The November 20 forum also included a presentation on educational assessments by Dr. W. James Popham. The November 19 forum highlighted the work of Dr. Heather Weiss of the Harvard Family Research Project and Dr. Sharon Lynn Kagan of Columbia University. The Weiss paper addressed the federal role in out of school learning, while Kagan's paper focused on early childhood education.
The papers from all of the forums eventually will be posted on the CEP Web site.
ED issues more details on Title I regulations
On November 13, ED hosted a Technical Review National Teleconference to discuss the Title I regulations announced on October 28, 2008. The PowerPoint used is available on the ED's Web site.
'No Child…' play shows struggles by students, staff to meet NCLB goals
A former New York City visiting artist working in a tough school in the Bronx has written a play called "No Child…" that has won the hearts of educators and others. Nilaja Sun, who wrote and performed her award-winning one-woman show, says the play is based on her own experiences as a drama teacher. She plays 16 distinctive characters -- students, teachers, administrators, and a visiting teaching artist very much like herself -- and through them tells a story that we know only too well about the foibles and pitfalls of NCLB.
She created the play as a snapshot from the trenches -- "something entertaining and provocative that'll get people talking about the state of our public schools."
If you've seen or heard about the off-Broadway hit, you may be happy to hear that it has been licensed to run in eight places around the country next year. If you haven't heard about Sun's successful run in New York, Boston, and other places, listen to the recent NPR piece where she discusses the inspiration behind the project.
Some WV schools ask for time out on NCLB
The superintendent of Marion County, West Virginia, has asked federal education officials for a year's reprieve from federal accountability standards while students and teachers adjust to a new and more rigorous standardized test and curriculum. And the Charleston Daily Mail reports Superintendent James Phares is urging his counterparts across the state to make the same request.
Phares says counties should have a year or two to adjust to a new statewide test of student achievement, the WESTEST 2 so that schools do not end up getting penalized for raising standards.

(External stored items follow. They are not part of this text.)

(* ===== verification/AttenuatedBloom.v ===== *)
(** * AttenuatedBloom: the levelled filter of [src/Bloom/attenuated_bloom_filter.c]

    Level [i] summarises the topics reachable in [i] hops.  A neighbour's
    filter is merged one level down ([attenuated_bloom_filter_merge]), and a
    query returns the first level that matches.  A filter is never merged
    into itself by its clients, so source and destination are distinct values.
    Indexing [levels] outside the array is undefined ([Trap]). *)

From S2P Require Import Prelude Bitset Bloom ElasticBloom ElasticBloomSpec.

Record attenuated_bloom_filter_t := mkAbf {
  abf_level_count : Z;
  abf_levels : list elastic_bloom_filter_t
}.

Definition attenuated_bloom_filter_create (levels size hash_count : Z) (omega : float32)
    (fp_bits : Z) : attenuated_bloom_filter_t :=
  {| abf_level_count := levels;
     abf_levels := replicate (Z.to_nat levels) (elastic_bloom_filter_create size hash_count omega fp_bits) |}.

Definition abf_with_levels (a : attenuated_bloom_filter_t) (ls : list elastic_bloom_filter_t)
    : attenuated_bloom_filter_t :=
  {| abf_level_count := abf_level_count a; abf_levels := ls |}.

(** [a->levels[i]]. *)
Definition level_at (ls : list elastic_bloom_filter_t) (i : Z) : exec elastic_bloom_filter_t :=
  match ls !! Z.to_nat i with Some e => Ret e | None => Trap end.

Definition attenuated_bloom_filter_get_level (abf : option attenuated_bloom_filter_t) (level : Z)
    : option elastic_bloom_filter_t :=
  match abf with
  | None => None
  | Some a => if abf_level_count a <=? level then None else abf_levels a !! Z.to_nat level
  end.
(** Rebuilding the bits of a well-formed filter gives them back. *)
Lemma rebuild_bits_id e e' :
  ebf_wf e → ebf_buckets e' = ebf_buckets e → ebf_size e' = ebf_size e →
  ebf_bits (rebuild_bitset e') = ebf_bits e.
Proof.
  intros Hwf Hb Hs. pose proof (ebf_wf_size e Hwf). pose proof (ebf_wf_len e Hwf).
  destruct (byte_size_of_pos (ebf_size e)) as [Hbs Hbs0]; [lia|].
  assert (Hcs : bitset_size (bitset_create (byte_size_of (ebf_size e))) = byte_size_of (ebf_size e))
    by by apply bitset_create_size.
  simpl. rewrite Hb, Hs. apply bitset_ext.
  - apply set_occupied_wf, bitset_create_wf.
  - apply Hwf.
  - rewrite set_occupied_size; rewrite ?Hcs; [|lia|lia]. by rewrite (ebf_wf_bits_size e Hwf).
  - intros i Hi. rewrite set_occupied_get, bitset_get_create, (ebf_wf_sync e Hwf), Z.sub_0_r by lia.
    by destruct (Z.leb_spec 0 i); [|lia].
Qed.

Lemma ebf_decode_item e :
  ebf_wf e → ebf_in_memory e → elastic_bloom_filter_decode_nn (ebf_item e) = Ret (Some (ebf_received e)).
Proof.
  intros Hwf Hm. pose proof (occupied_count_range (ebf_buckets e)) as Hocc.
  pose proof (ebf_wf_size e Hwf). pose proof (ebf_wf_len e Hwf) as Hl. pose proof (ebf_mem_size e Hm).
  destruct (ebf_wf_fp_bits e Hwf). destruct (byte_size_of_pos (ebf_size e)) as [_ Hbs0]; [lia|].
  assert (Hbs : byte_size_of (ebf_size e) <= ebf_size e + 1).
  { unfold byte_size_of. pose proof (Z.div_le_upper_bound (ebf_size e) 8 (ebf_size e)). zcases; lia. }
  unfold elastic_bloom_filter_decode_nn, ebf_item. cbn [is_definite_array negb cbor_array_handle].
  rewrite bind_Ret_l. rewrite zlen_app, bucket_items_length.
  change (zlen (ebf_header e)) with 8. destruct (Z.ltb_spec (8 + occupied_count (ebf_buckets e)) 8); [lia|].
  pose proof (ebf_wf_bits_size e Hwf) as Hbl.
  unfold elem_at, ebf_header. simpl. unfold bitset_size in *.
  rewrite !(u64_id (zlen (bits_data (ebf_bits e)))), Z.eqb_refl
    by (unfold is_u64; rewrite Hbl; lia).
  rewrite (u64_id (occupied_count _)) by (unfold is_u64; lia).
  rewrite (u64_id (8 + _)), Z.eqb_refl by (unfold is_u64; lia). simpl.
  rewrite (u64_id (ebf_size e)) by (unfold is_u64; lia). destruct (Z.leb_spec (2 ^ 61) (ebf_size e)); [lia|].
  rewrite drop_0.
  pose proof (decode_buckets_ok [] (ebf_buckets e) (ebf_wf_fps e Hwf) (ebf_mem_lists e Hm)) as Hd.
  cbn [app] in Hd. rewrite Hl in Hd. specialize (Hd ltac:(lia)). change (zlen []) with 0 in Hd.
  replace (length (ebf_buckets e)) with (Z.to_nat (ebf_size e)) in Hd by (unfold zlen in Hl; lia).
  rewrite Hd, bind_Ret_l. do 2 f_equal. unfold rebuild_bitset at 1.
  rewrite !u32_id, !u64_id by (try apply u32_range; try apply Hwf; try apply Hm; unfold is_u32; lia).
  unfold ebf_received. unfold ebf_with. f_equal; [|by rewrite (ebf_wf_bucket_count e Hwf)].
  by apply (rebuild_bits_id e (ebf_received e) Hwf).
Qed.

(** The elastic filter survives the wire: encoding succeeds and decoding
    the result gives back the filter (bits, buckets, sizes, hash parameters),
    with [omega] and [count] reset to their placeholders. *)
Theorem ebf_codec_roundtrip e :
  ebf_wf e → ebf_in_memory e →
  ∃ item, elastic_bloom_filter_encode (Some e) = Ret (Some item) ∧
    elastic_bloom_filter_decode (Some item) = Ret (Some (ebf_received e)).
Proof. intros Hwf Hm. exists (ebf_item e). split; [apply ebf_encode_ok|by apply ebf_decode_item]. Qed.

(** ** Decoding untrusted input *)

Lemma insert_fps_u32 k elems b b' :
  Forall is_u32 b → insert_fps k elems b = Ret b' → Forall is_u32 b'.
Proof.
  revert b. induction k as [|k IH]; intros b Hb H; cbn [insert_fps] in H; [by injection H as <-|].
  exec_inv H. eapply IH; [|exact H]. constructor; [apply u32_range|done].
Qed.

Lemma decode_bucket_inv count bs it bs' :
  decode_bucket count bs it = Ret (Some bs') → Forall (Forall is_u32) bs →
  zlen bs' = zlen bs ∧ Forall (Forall is_u32) bs'.
Proof.
  unfold decode_bucket. intros H Hbs. exec_inv H. subst bs'. split; [apply zlen_insert|].
  apply Forall_insert; [done|]. eapply insert_fps_u32; [|done]. by apply bucket_at_fps.
Qed.

Lemma decode_buckets_inv count bs its bs' :
  decode_buckets count bs its = Ret (Some bs') → Forall (Forall is_u32) bs →
  zlen bs' = zlen bs ∧ Forall (Forall is_u32) bs'.
Proof.
  revert bs. induction its as [|it its IH]; intros bs H Hbs; simpl in H; [by injection H as <-|].
  exec_inv H.
  destruct (decode_bucket_inv _ _ _ _ E Hbs) as [Hl Hb1]. destruct (IH _ H Hb1) as [Hl2 ?].
  split; [congruence|done].
Qed.

(** C13. Whatever CBOR item arrives, a filter that the decoder accepts
    satisfies the representation invariant, provided the announced size is not
    zero and the announced fingerprint width is below 64; the decoder checks
    neither. *)
Theorem ebf_decode_establishes_wf item e :
  cbor_ok item → elastic_bloom_filter_decode (Some item) = Ret (Some e) →
  0 < ebf_size e → ebf_fp_bits e < 64 → ebf_wf e.
Proof.
  intros Hok H Hs Hf. simpl in H. unfold elastic_bloom_filter_decode_nn in H. exec_inv H.
  match goal with D : decode_buckets _ _ _ = _ |- _ =>
    apply decode_buckets_inv in D as [Hl Hb]; [|apply Forall_replicate; constructor] end.
  subst e.
  simpl in Hl, Hs, Hf. unfold zlen at 2 in Hl. rewrite length_replicate in Hl.
  apply rebuild_bitset_wf; simpl; [done|done|lia|done|apply u32_range|].
  split; [|done]. apply u32_range.
Qed.

(** The two missing checks are real: a well-formed CBOR array announcing
    size 0 is accepted, and the first membership query on the result divides by
    zero; an array whose size field is a one-byte integer violates libcbor's
    width precondition. *)
Theorem ebf_decode_unchecked (XXH3 : list Z → Z → Z) :
  (∃ item e, cbor_ok item ∧ elastic_bloom_filter_decode (Some item) = Ret (Some e) ∧
     ebf_size e = 0 ∧ ∀ x, elastic_bloom_filter_contains XXH3 (Some e) (Some x) = Trap) ∧
  (∃ item, cbor_ok item ∧ elastic_bloom_filter_decode (Some item) = Trap).
Proof.
  pose (hdr := [CUint CBOR_INT_32 1; CUint CBOR_INT_32 8; CUint CBOR_INT_64 1; CUint CBOR_INT_64 2;
                CUint CBOR_INT_64 0; CBytes []; CUint CBOR_INT_64 0]). split.
  - exists (CArray true 8 (CUint CBOR_INT_64 0 :: hdr)). eexists. split; [|split; [reflexivity|split]].
    + apply cbor_ok_array. split; [done|]. repeat constructor; vm_compute; done.
    + done.
    + done.
  - exists (CArray true 8 (CUint CBOR_INT_8 0 :: hdr)). split; [|done].
    apply cbor_ok_array. split; [done|]. repeat constructor; vm_compute; done.
Qed.

(** ** Attenuated filter *)

Definition abf_in_memory (a : attenuated_bloom_filter_t) : Prop := Forall ebf_in_memory (abf_levels a).

Lemma encode_levels_ok n es ls :
  zlen es + zlen ls <= n →
  encode_levels (CArray true n es) ls = Ret (Some (CArray true n (es ++ map ebf_item ls))).
Proof.
  revert es. induction ls as [|e ls IH]; intros es H; simpl; [by rewrite app_nil_r|].
  rewrite ebf_encode_ok. simpl. unfold zlen in H. simpl in H.
  destruct (Z.leb_spec n (zlen es)) as [Hle|]; [unfold zlen in Hle; lia|].
  rewrite IH by (rewrite zlen_app; unfold zlen; simpl; lia). by rewrite <- (assoc_L (++)).
Qed.

Lemma decode_levels_ok ls :
  Forall ebf_wf ls → Forall ebf_in_memory ls →
  decode_levels (map ebf_item ls) = Ret (Some (map ebf_received ls)).
Proof.
  induction ls as [|e ls IH]; intros Hw Hm; [done|].
  apply Forall_cons_1 in Hw as [Hwe Hw]. apply Forall_cons_1 in Hm as [Hme Hm].
  cbn [map decode_levels]. rewrite (ebf_decode_item e Hwe Hme), bind_Ret_l, (IH Hw Hm). done.
Qed.

Lemma abf_codec_lemma a :
  abf_wf a → abf_in_memory a →
  ∃ levels, encode_levels (CArray true (abf_level_count a) []) (abf_levels a) = Ret (Some levels) ∧
    attenuated_bloom_filter_decode_nn (CArray true 2 [cbor_build_uint32 (abf_level_count a); levels]) =
    Ret (Some (abf_received a)).
Proof.
  intros Hwf Hm. pose proof (abf_wf_len a Hwf) as Hl. pose proof (abf_wf_u32 a Hwf) as Hu.
  eexists. split; [apply encode_levels_ok; rewrite Hl; unfold zlen; simpl; lia|].
  unfold attenuated_bloom_filter_decode_nn. simpl. rewrite !u32_id by (try apply u32_range; done).
  unfold zlen in *. rewrite length_map, Hl, Z.eqb_refl. simpl.
  rewrite decode_levels_ok by (done || apply Hwf). done.
Qed.

(** The attenuated filter survives the wire level by level, in order: a
    neighbour that decodes what was gossiped answers every query, distance
    included, as the sender does. *)
Theorem abf_codec_roundtrip XXH3 a :
  abf_wf a → abf_in_memory a →
  ∃ item, attenuated_bloom_filter_encode (Some a) = Ret (Some item) ∧
    attenuated_bloom_filter_decode (Some item) = Ret (Some (abf_received a)) ∧
    ∀ x, attenuated_bloom_filter_check XXH3 (Some (abf_received a)) (Some x) =
         attenuated_bloom_filter_check XXH3 (Some a) (Some x).
Proof.
  intros Hwf Hm. destruct (abf_codec_lemma a Hwf Hm) as (levels & El & Ed). eexists. split_and!.
  - simpl. unfold attenuated_bloom_filter_encode_nn, cbor_new_definite_array. rewrite El, bind_Ret_l.
    by apply push_all_definite.
  - exact Ed.
  - intros x. simpl. unfold attenuated_bloom_filter_check_nn. simpl.
    generalize (Z.to_nat (abf_level_count a)) 0. intros n. induction n as [|n IH]; intros lv; [done|].
    simpl. unfold level_at. rewrite list_lookup_fmap. destruct (abf_levels a !! Z.to_nat lv) as [e|]; [|done].
    simpl. change (elastic_bloom_filter_contains_nn XXH3 (ebf_received e) x)
      with (elastic_bloom_filter_contains_nn XXH3 e x).
    destruct (elastic_bloom_filter_contains_nn XXH3 e x) as [[|]|]; simpl; [done|apply IH|done].
Qed.

(** ** Concrete instances *)

Lemma ebf_in_memory_demo : ebf_in_memory demo_ebf1.
Proof.
  split; [by vm_compute| |by vm_compute|by vm_compute].
  repeat (constructor; [by vm_compute|]). constructor.
Qed.

Lemma ebf_codec_roundtrip_witness :
  ∃ item, elastic_bloom_filter_encode (Some demo_ebf1) = Ret (Some item) ∧
    elastic_bloom_filter_decode (Some item) = Ret (Some (ebf_received demo_ebf1)).
Proof. apply (ebf_codec_roundtrip demo_ebf1); [apply demo_ebf1_wf|apply ebf_in_memory_demo]. Defined.

Lemma ebf_decode_establishes_wf_witness : ebf_wf (ebf_received demo_ebf1).
Proof.
  apply (ebf_decode_establishes_wf (ebf_item demo_ebf1)); [|vm_compute; reflexivity|by vm_compute|by vm_compute].
  vm_compute. repeat split; try discriminate; repeat constructor; discriminate.
Defined.

Lemma abf_codec_roundtrip_witness :
  ∃ item, attenuated_bloom_filter_encode (Some demo_abf) = Ret (Some item) ∧
    attenuated_bloom_filter_decode (Some item) = Ret (Some (abf_received demo_abf)).
Proof.
  destruct (abf_codec_roundtrip sum_hash demo_abf demo_abf_wf) as (item & E1 & E2 & _).
  - repeat (constructor; [split; [by vm_compute| |by vm_compute|by vm_compute];
      repeat (constructor; [by vm_compute|]); constructor|]). constructor.
  - by exists item.
Defined.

NC raises standards; more schools miss AYP targets
Members of North Carolina's State Board of Education say they fully expected more schools would miss performance targets under NCLB when they decided to raise standards for the state's students. And that's exactly what happened. Nearly half of North Carolina's students failed both the reading and math exams they took last spring, and more schools and districts are facing sanctions because of poor performance. But Gov. Mike Easley and state officials are praising the higher standards and largely ignoring the fact that many students failed to meet them. The News & Observer sums it up succinctly: Push for higher levels stings.
According to NEA's latest analysis of state AYP data, more schools in 35 states failed AYP this year.
Voice from the classroom: Michigan City, Indiana
"I am a Title I assistant in an elementary school. I assist in giving NWEA testing to special needs children. (NWEA tests are computerized tests that assess language, reading, and math skills of students in grades three to five.) My observation is that it truly frustrates these children who can't even read the test questions but who are so brilliant in other ways. Please stop standardized testing with these children and test them in other ways, if necessary!"